### TASK OBJECTIVE
Copy out exactly the lines from the start of the data to the line containing "Lemma round_half_even_le (n". Include both.

[Stored data entries]
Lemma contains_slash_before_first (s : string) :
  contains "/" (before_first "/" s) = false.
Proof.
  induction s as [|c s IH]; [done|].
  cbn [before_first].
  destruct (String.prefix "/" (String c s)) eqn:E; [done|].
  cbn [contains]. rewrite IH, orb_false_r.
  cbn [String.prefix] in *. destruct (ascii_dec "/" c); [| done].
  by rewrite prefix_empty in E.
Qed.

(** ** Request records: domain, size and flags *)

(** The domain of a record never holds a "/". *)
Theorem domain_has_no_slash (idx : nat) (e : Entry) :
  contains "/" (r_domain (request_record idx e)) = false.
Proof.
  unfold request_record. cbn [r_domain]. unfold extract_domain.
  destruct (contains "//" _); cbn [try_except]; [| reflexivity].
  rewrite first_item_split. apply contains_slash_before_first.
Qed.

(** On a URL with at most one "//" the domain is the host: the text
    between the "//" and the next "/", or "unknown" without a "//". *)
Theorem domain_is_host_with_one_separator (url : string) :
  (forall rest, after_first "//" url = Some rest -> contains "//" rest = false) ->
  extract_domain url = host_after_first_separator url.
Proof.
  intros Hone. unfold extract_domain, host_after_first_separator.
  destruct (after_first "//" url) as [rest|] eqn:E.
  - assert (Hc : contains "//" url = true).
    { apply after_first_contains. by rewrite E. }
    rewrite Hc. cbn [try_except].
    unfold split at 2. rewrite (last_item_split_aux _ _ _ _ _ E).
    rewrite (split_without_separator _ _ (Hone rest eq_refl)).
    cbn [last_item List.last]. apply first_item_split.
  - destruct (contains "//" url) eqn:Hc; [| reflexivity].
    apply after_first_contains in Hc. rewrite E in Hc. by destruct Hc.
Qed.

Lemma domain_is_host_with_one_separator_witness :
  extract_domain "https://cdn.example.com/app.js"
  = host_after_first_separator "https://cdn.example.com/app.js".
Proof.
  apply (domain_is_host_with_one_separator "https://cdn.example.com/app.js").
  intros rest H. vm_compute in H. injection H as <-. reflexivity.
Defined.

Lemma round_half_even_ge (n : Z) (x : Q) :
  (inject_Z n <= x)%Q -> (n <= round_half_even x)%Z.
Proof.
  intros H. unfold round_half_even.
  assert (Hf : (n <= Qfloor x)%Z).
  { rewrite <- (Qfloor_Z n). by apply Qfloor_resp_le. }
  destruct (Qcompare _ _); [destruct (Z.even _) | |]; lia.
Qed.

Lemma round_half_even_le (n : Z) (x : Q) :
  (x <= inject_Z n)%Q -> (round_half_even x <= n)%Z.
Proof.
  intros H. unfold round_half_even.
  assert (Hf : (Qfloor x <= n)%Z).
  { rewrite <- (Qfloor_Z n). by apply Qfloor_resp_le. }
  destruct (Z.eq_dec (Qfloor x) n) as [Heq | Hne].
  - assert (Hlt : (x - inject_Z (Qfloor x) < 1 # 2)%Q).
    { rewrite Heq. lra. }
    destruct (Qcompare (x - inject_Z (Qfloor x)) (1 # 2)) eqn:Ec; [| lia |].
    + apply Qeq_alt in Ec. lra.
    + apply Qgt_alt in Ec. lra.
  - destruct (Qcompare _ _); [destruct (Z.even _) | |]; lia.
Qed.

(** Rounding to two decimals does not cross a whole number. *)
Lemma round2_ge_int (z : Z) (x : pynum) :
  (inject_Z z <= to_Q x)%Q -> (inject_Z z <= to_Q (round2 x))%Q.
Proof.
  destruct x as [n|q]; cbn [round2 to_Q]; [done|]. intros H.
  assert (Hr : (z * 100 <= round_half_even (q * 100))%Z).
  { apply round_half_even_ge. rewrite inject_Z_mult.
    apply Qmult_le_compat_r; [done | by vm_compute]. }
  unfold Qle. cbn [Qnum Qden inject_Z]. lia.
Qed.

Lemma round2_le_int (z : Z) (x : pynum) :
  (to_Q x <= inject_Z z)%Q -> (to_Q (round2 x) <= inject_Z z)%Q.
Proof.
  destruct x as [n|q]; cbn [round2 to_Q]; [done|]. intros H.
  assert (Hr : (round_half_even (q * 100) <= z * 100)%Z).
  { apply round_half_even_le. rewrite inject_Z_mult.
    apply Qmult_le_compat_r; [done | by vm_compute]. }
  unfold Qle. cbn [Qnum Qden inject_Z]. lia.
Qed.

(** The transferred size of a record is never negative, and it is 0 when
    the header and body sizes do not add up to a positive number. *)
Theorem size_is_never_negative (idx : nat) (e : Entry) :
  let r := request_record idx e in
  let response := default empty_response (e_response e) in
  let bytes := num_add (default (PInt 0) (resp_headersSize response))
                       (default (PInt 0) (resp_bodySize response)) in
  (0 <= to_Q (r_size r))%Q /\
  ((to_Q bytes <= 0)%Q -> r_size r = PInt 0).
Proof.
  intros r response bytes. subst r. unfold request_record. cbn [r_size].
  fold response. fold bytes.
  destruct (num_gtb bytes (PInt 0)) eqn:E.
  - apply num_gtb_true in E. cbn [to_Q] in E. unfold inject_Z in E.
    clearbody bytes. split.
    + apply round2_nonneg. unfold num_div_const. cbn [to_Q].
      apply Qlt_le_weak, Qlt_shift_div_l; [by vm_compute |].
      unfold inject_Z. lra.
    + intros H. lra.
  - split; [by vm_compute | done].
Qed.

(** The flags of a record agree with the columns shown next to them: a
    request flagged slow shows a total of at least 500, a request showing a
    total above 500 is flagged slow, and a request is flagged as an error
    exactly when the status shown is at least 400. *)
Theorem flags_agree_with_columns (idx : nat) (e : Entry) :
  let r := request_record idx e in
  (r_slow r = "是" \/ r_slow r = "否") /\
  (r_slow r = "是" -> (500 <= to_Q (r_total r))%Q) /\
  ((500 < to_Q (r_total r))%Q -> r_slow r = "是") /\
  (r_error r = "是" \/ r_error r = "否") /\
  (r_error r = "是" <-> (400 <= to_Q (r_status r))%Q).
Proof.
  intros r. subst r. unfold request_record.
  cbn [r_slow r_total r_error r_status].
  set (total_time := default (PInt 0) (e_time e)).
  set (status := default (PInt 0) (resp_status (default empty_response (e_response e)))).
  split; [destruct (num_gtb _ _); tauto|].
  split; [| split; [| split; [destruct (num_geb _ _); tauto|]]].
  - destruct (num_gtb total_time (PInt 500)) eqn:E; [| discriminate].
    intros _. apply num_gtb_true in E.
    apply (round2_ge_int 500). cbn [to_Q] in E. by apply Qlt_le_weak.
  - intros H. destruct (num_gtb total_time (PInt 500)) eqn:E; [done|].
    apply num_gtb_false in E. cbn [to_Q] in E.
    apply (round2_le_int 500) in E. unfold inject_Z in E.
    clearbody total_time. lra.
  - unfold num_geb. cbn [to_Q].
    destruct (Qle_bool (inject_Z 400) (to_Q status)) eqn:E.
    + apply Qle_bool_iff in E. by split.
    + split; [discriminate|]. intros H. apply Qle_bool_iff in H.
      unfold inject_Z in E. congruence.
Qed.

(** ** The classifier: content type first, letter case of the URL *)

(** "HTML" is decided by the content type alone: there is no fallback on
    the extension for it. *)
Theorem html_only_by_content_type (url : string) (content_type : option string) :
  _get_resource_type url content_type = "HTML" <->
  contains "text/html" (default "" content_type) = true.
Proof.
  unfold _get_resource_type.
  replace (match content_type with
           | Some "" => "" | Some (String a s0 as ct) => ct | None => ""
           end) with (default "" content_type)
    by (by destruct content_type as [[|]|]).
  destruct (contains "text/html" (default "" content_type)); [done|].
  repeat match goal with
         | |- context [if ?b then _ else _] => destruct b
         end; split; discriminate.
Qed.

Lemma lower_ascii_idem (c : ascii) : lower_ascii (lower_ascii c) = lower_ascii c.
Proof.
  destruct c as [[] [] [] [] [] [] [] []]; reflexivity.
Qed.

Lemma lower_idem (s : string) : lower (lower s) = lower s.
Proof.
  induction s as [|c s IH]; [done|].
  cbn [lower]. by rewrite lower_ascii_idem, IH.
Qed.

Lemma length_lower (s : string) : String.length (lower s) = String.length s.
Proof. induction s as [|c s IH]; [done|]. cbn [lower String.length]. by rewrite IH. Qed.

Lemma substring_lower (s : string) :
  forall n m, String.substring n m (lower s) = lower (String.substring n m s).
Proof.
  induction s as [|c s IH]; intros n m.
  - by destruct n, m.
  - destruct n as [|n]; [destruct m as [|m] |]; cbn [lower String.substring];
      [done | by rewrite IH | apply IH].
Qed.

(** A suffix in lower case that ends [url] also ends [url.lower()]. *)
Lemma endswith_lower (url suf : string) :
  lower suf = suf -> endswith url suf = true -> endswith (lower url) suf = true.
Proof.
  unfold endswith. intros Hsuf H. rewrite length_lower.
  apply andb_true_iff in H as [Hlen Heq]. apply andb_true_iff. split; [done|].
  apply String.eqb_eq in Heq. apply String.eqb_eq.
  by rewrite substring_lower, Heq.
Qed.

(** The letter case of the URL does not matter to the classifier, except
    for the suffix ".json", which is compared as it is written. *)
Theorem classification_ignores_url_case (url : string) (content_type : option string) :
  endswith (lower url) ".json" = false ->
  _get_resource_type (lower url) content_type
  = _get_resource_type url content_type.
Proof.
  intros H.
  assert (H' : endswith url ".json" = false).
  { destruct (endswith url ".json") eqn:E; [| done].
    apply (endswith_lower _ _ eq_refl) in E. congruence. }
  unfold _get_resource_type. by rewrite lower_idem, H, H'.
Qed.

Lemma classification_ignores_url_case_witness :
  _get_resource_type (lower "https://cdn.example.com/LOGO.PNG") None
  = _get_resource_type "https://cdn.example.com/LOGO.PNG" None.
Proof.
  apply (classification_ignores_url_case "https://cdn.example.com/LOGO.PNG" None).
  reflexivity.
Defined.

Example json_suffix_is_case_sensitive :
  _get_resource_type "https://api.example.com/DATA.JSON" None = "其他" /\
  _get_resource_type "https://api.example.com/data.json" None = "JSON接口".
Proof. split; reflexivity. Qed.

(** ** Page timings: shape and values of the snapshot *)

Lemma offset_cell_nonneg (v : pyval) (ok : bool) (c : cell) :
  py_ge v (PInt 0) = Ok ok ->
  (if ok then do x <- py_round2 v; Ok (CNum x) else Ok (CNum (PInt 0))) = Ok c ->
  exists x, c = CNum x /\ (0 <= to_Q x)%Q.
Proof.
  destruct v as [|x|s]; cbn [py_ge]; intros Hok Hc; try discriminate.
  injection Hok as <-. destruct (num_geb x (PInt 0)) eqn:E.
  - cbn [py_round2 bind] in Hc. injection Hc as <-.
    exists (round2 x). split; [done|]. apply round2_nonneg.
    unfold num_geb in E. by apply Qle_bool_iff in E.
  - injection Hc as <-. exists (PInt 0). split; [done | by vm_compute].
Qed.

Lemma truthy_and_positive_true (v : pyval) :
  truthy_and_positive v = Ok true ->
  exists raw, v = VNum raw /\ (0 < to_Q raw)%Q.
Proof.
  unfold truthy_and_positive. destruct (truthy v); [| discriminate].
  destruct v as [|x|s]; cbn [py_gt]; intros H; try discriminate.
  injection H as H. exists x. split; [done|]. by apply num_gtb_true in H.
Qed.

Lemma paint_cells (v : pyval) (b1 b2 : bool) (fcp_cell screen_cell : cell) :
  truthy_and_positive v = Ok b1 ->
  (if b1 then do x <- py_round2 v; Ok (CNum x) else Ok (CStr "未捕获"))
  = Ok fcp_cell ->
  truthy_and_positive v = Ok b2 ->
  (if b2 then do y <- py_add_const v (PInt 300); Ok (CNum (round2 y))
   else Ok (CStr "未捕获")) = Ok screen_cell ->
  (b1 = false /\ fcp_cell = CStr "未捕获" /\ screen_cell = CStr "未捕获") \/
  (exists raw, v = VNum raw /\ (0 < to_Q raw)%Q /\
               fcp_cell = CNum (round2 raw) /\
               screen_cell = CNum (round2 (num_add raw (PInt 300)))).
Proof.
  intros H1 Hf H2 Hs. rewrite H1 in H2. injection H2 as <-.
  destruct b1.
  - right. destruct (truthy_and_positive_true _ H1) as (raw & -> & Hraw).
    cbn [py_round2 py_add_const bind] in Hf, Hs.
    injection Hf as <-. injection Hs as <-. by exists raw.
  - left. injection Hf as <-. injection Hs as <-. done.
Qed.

### EXERCISE SOLUTION
Lemma contains_slash_before_first (s : string) :
  contains "/" (before_first "/" s) = false.
Proof.
  induction s as [|c s IH]; [done|].
  cbn [before_first].
  destruct (String.prefix "/" (String c s)) eqn:E; [done|].
  cbn [contains]. rewrite IH, orb_false_r.
  cbn [String.prefix] in *. destruct (ascii_dec "/" c); [| done].
  by rewrite prefix_empty in E.
Qed.

(** ** Request records: domain, size and flags *)

(** The domain of a record never holds a "/". *)
Theorem domain_has_no_slash (idx : nat) (e : Entry) :
  contains "/" (r_domain (request_record idx e)) = false.
Proof.
  unfold request_record. cbn [r_domain]. unfold extract_domain.
  destruct (contains "//" _); cbn [try_except]; [| reflexivity].
  rewrite first_item_split. apply contains_slash_before_first.
Qed.

(** On a URL with at most one "//" the domain is the host: the text
    between the "//" and the next "/", or "unknown" without a "//". *)
Theorem domain_is_host_with_one_separator (url : string) :
  (forall rest, after_first "//" url = Some rest -> contains "//" rest = false) ->
  extract_domain url = host_after_first_separator url.
Proof.
  intros Hone. unfold extract_domain, host_after_first_separator.
  destruct (after_first "//" url) as [rest|] eqn:E.
  - assert (Hc : contains "//" url = true).
    { apply after_first_contains. by rewrite E. }
    rewrite Hc. cbn [try_except].
    unfold split at 2. rewrite (last_item_split_aux _ _ _ _ _ E).
    rewrite (split_without_separator _ _ (Hone rest eq_refl)).
    cbn [last_item List.last]. apply first_item_split.
  - destruct (contains "//" url) eqn:Hc; [| reflexivity].
    apply after_first_contains in Hc. rewrite E in Hc. by destruct Hc.
Qed.

Lemma domain_is_host_with_one_separator_witness :
  extract_domain "https://cdn.example.com/app.js"
  = host_after_first_separator "https://cdn.example.com/app.js".
Proof.
  apply (domain_is_host_with_one_separator "https://cdn.example.com/app.js").
  intros rest H. vm_compute in H. injection H as <-. reflexivity.
Defined.

Lemma round_half_even_ge (n : Z) (x : Q) :
  (inject_Z n <= x)%Q -> (n <= round_half_even x)%Z.
Proof.
  intros H. unfold round_half_even.
  assert (Hf : (n <= Qfloor x)%Z).
  { rewrite <- (Qfloor_Z n). by apply Qfloor_resp_le. }
  destruct (Qcompare _ _); [destruct (Z.even _) | |]; lia.
Qed.

Lemma round_half_even_le (n : Z) (x : Q) :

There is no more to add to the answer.